Your task: In the listing below, every entry should be duplicated exactly.

Data to examine:
::::

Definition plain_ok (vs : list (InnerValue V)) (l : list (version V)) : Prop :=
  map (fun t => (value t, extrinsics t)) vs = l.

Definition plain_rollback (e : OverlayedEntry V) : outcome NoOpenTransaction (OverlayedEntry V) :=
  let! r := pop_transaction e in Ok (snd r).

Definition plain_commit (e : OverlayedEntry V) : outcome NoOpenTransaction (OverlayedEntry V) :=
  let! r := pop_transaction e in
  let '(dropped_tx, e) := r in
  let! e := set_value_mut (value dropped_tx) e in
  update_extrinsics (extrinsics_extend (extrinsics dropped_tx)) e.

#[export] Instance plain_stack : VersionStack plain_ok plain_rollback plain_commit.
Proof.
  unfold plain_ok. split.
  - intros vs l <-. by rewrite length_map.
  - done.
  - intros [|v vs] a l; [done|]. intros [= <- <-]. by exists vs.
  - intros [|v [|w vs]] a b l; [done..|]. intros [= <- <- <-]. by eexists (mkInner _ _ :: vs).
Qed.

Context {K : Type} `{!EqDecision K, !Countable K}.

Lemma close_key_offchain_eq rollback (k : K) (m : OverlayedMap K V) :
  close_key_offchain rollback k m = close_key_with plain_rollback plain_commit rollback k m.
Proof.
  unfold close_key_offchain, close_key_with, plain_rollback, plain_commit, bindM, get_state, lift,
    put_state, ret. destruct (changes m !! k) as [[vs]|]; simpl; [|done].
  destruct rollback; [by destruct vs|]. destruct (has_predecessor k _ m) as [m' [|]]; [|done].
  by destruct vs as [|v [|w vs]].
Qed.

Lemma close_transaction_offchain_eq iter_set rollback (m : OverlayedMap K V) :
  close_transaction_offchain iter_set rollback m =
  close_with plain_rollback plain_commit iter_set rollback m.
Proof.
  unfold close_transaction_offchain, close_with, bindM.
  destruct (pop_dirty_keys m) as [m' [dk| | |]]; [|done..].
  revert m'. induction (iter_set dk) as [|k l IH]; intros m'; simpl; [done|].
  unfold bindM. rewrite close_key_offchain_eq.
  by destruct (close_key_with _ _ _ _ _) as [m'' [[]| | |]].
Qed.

::::

Expected output:
Definition plain_ok (vs : list (InnerValue V)) (l : list (version V)) : Prop :=
  map (fun t => (value t, extrinsics t)) vs = l.

Definition plain_rollback (e : OverlayedEntry V) : outcome NoOpenTransaction (OverlayedEntry V) :=
  let! r := pop_transaction e in Ok (snd r).

Definition plain_commit (e : OverlayedEntry V) : outcome NoOpenTransaction (OverlayedEntry V) :=
  let! r := pop_transaction e in
  let '(dropped_tx, e) := r in
  let! e := set_value_mut (value dropped_tx) e in
  update_extrinsics (extrinsics_extend (extrinsics dropped_tx)) e.

#[export] Instance plain_stack : VersionStack plain_ok plain_rollback plain_commit.
Proof.
  unfold plain_ok. split.
  - intros vs l <-. by rewrite length_map.
  - done.
  - intros [|v vs] a l; [done|]. intros [= <- <-]. by exists vs.
  - intros [|v [|w vs]] a b l; [done..|]. intros [= <- <- <-]. by eexists (mkInner _ _ :: vs).
Qed.

Context {K : Type} `{!EqDecision K, !Countable K}.

Lemma close_key_offchain_eq rollback (k : K) (m : OverlayedMap K V) :
  close_key_offchain rollback k m = close_key_with plain_rollback plain_commit rollback k m.
Proof.
  unfold close_key_offchain, close_key_with, plain_rollback, plain_commit, bindM, get_state, lift,
    put_state, ret. destruct (changes m !! k) as [[vs]|]; simpl; [|done].
  destruct rollback; [by destruct vs|]. destruct (has_predecessor k _ m) as [m' [|]]; [|done].
  by destruct vs as [|v [|w vs]].
Qed.

Lemma close_transaction_offchain_eq iter_set rollback (m : OverlayedMap K V) :
  close_transaction_offchain iter_set rollback m =
  close_with plain_rollback plain_commit iter_set rollback m.
Proof.
  unfold close_transaction_offchain, close_with, bindM.
  destruct (pop_dirty_keys m) as [m' [dk| | |]]; [|done..].
  revert m'. induction (iter_set dk) as [|k l IH]; intros m'; simpl; [done|].
  unfold bindM. rewrite close_key_offchain_eq.
  by destruct (close_key_with _ _ _ _ _) as [m'' [[]| | |]].
Qed.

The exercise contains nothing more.